英国のサッカースタジアムは、日々、単純で退屈な労働を強いられているワーキングクラスの唯一の楽しみの場だった。1960年代には立見席もあり、子供料金は30ペンス(現時点のレートで約50円)。父親と一緒に立ったまま地元チームに声援を送るのが少年たちの日常だった。
現在の英国プレミアリーグの平均入場料は30ポンド(同約4800円)である。莫大なテレビ放映権料が入るクラブチームは投資の対象となり、選手の平均年棒と一般勤労者の給与の差は、かつての3倍程度から、いまでは3ケタ以上に拡大している。1980年代以降、進められた自由主義経済の「成果」のひとつだが、格差を生むシステムは、21世紀に入ると、国境を越えて広がった。

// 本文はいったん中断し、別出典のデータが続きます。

(** A thread's own step: only its position and its slot change, and the slot
    keeps what the accept loop wrote. *)
Lemma inv_thread_step σ t i pc pc' f S :
  Inv σ -> threads σ !! t = Some (i, pc) -> pc <> Done ->
  (forall c, sl_has_thread (f c) = sl_has_thread c /\ sl_thread (f c) = sl_thread c /\
             (sl_s c = NO_SOCKET -> sl_s (f c) = NO_SOCKET)) ->
  let σ' := mk_state (alter f i (slots σ)) (accept_pc σ) (<[t := (i, pc')]> (threads σ)) S in
  holders_ok (held σ') S ->
  (forall c, slots σ !! i = Some c -> pc' <> Done ->
     (reserving σ i = false -> sl_connected (f c) = true) /\
     (reserving σ i = true \/ pc' <> Running -> sl_s (f c) = NO_SOCKET)) ->
  Inv σ'.
Proof.
  intros [Hlen Hho Hpc Hth Hown] Ht Hlive Hf σ' Hho' Hpc'.
  destruct (Hth _ _ _ Ht Hlive) as (Ho & c & Hc & Hok).
  assert (forall j, owner σ' j = owner σ j) as Howner.
  { intros j. unfold owner. cbn [accept_pc slots σ'].
    replace (c ← alter f i (slots σ) !! j; if sl_has_thread c then Some (sl_thread c) else None)
      with (c ← slots σ !! j; if sl_has_thread c then Some (sl_thread c) else None); [done|].
    rewrite upd_lookup. case_decide; [subst|done]. destruct (slots σ !! j) as [cj|]; [|done]. cbn.
    by destruct (Hf cj) as (-> & -> & _). }
  split; try done.
  - cbn [slots σ']. by rewrite length_alter.
  - assert (forall P : slot -> Prop, (forall c, P c -> P (f c)) -> forall j,
      (exists c, slots σ !! j = Some c /\ P c) -> exists c, slots σ' !! j = Some c /\ P c) as Hslot.
    { intros P HP j (cj & Hcj & Hp). cbn [slots σ']. rewrite upd_lookup, Hcj.
      case_decide; [exists (f cj)|exists cj]; auto. }
    assert (forall j, j <> i -> slots σ' !! j = slots σ !! j) as Hne.
    { intros j Hj. cbn [slots σ']. rewrite upd_lookup. by case_decide. }
    pose proof (owner_busy σ i Hpc) as Hbusy. rewrite Ho in Hbusy.
    unfold pc_ok in *. cbn [accept_pc σ']. destruct (accept_pc σ) as [| |i'|i'|i'|i'|i'|i'|i'|i'|i'|]; try done.
    all: try (apply (Hslot (fun c => sl_has_thread c = false));
              [intros c0; by destruct (Hf c0) as (-> & _)|done]).
    all: try (eapply (Hslot (fun c => sl_has_thread c = false /\ sl_thread c = _));
              [intros c0; by destruct (Hf c0) as (-> & -> & _)|done]).
    all: rewrite Hne; [done|]; intros ->; by specialize (Hbusy eq_refl).
  - intros t1 i1 pc1. cbn [threads σ']. unfold thread_ok.
    change (reserving σ' i1) with (reserving σ i1). rewrite Howner.
    destruct (decide (t1 = t)) as [->|Hne].
    + rewrite list_lookup_insert_eq by (by eapply lookup_lt_Some). intros [= <- <-] Hd.
      split; [done|]. exists (f c). cbn [slots σ']. rewrite upd_lookup, Hc. case_decide; [|done].
      split; [done|]. by apply Hpc'.
    + rewrite list_lookup_insert_ne by done. intros Ht1 Hd.
      destruct (Hth _ _ _ Ht1 Hd) as (Ho1 & c1 & Hc1 & Hok1). split; [done|]. exists c1.
      cbn [slots σ']. rewrite upd_lookup. case_decide; [subst; congruence|done].
  - intros j t1. rewrite Howner. intros (pc1 & Ht1)%Hown. cbn [threads σ'].
    destruct (decide (t1 = t)) as [->|Hne].
    + assert (j = i) as -> by congruence. exists pc'.
      by rewrite list_lookup_insert_eq by (by eapply lookup_lt_Some).
    + exists pc1. by rewrite list_lookup_insert_ne.
Qed.

Lemma held_thread σ t i pc : threads σ !! t = Some (i, pc) ->
  held σ (HThread t) = match pc with Closing sock => sock_of sock | _ => None end.
Proof. intros E. cbn. by rewrite E. Qed.

Lemma held_slot σ i c : slots σ !! i = Some c -> (reserving σ i = false -> sl_connected c = true) ->
  held σ (HSlot i) = if reserving σ i then None else sock_of (sl_s c).
Proof.
  intros Hc Hconn. cbn. rewrite Hc. cbn.
  destruct (reserving σ i); [by rewrite andb_false_r|by rewrite Hconn].
Qed.

Lemma alter_same i (l : list slot) : alter id i l = l.
Proof. apply list_eq. intros j. rewrite upd_lookup. case_decide; [by destruct (l !! j)|done]. Qed.

(** The holders after a step of thread [t] from the position in [Ht], in terms of
    those before. *)
Lemma held_step σ t i pc pc' f S (k : holder) :
  threads σ !! t = Some (i, pc) ->
  held (mk_state (alter f i (slots σ)) (accept_pc σ) (<[t := (i, pc')]> (threads σ)) S) k =
  if decide (k = HThread t) then match pc' with Closing sock => sock_of sock | _ => None end
  else if decide (k = HSlot i) then
    c ← slots σ !! i;
    if sl_connected (f c) && negb (reserving σ i) then sock_of (sl_s (f c)) else None
  else held σ k.
Proof.
  intros Ht. destruct k as [j| | |t']; cbn [held slots accept_pc threads].
  - rewrite upd_lookup. destruct (decide (HSlot j = _)); [done|].
    destruct (decide (HSlot j = HSlot i)) as [[= ->]|Hne].
    + case_decide; [|done]. by destruct (slots σ !! i).
    + case_decide; [congruence|done].
  - by repeat case_decide.
  - by repeat case_decide.
  - destruct (decide (HThread t' = HThread t)) as [[= ->]|Hne].
    + by rewrite list_lookup_insert_eq by (by eapply lookup_lt_Some).
    + rewrite list_lookup_insert_ne by congruence. by case_decide.
Qed.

この映画の主人公、シングルマザーのアンジ―は、ロンドンに本社を置く職業斡旋会社で外国人の派遣を担当していた。労働市場のグローバル化によって、旧東欧諸国から英国への労働者派遣が可能となったことで生まれたビジネスである。アンジ―はそこで十分な業績を上げていたにもかかわらず、上司のセクハラに抗議したことで解雇。友人のローズとともに、職業斡旋事務所を立ち上げる。
大手派遣会社に対する反骨心を支えに、彼女は荒稼ぎした。不当に解雇された者が、会社を見返してやるために、自分より立場の弱い者を食い物にする。そんな構図が見えてくる。
彼女のがむしゃらながんばりは、たくさん金を稼いで、いまは両親の元に預けている一人息子ジェイミーと幸せに暮らすためでもあった。しかし、いつしか手段が目的にすり替わり、彼女は危ない橋を渡る。これまで行なってきたポーランドやチェコなど、新規にEUへ加盟した国の労働者への職業斡旋から、不法就労者の派遣に手を染めるのである。
利益を上げるためには手段を選ばないアンジーは、パートナーのローズに見限られ、賃金未払いとなった派遣労働者の恨みを買い、復讐に遭う。
ラストはそれでも変わらぬアンジーの現実である。厳しい現実を見据えることからしか、世の中は変えられない。ケン・ローチ監督のメッセージが聞こえてくるようだ。
スペイン市民戦争に共和国軍側の義勇兵として加わった英国人労働者を回顧する『自由と大地』、鉄道民営化による効率優先の経営下で苦闘する鉄道マンの物語『ナビゲーター』、そして、2006年カンヌ映画祭でパルムドール賞を受賞したアイルランド独立戦争を描いた『麦の穂をゆらす風』――。
『この自由な世界で』は受賞後初の作品だが、すでに次回作も待機中である。郵便局員のシングルファーザーを主人公したコメディとか。ローチ監督の骨太な映画づくり、健在である。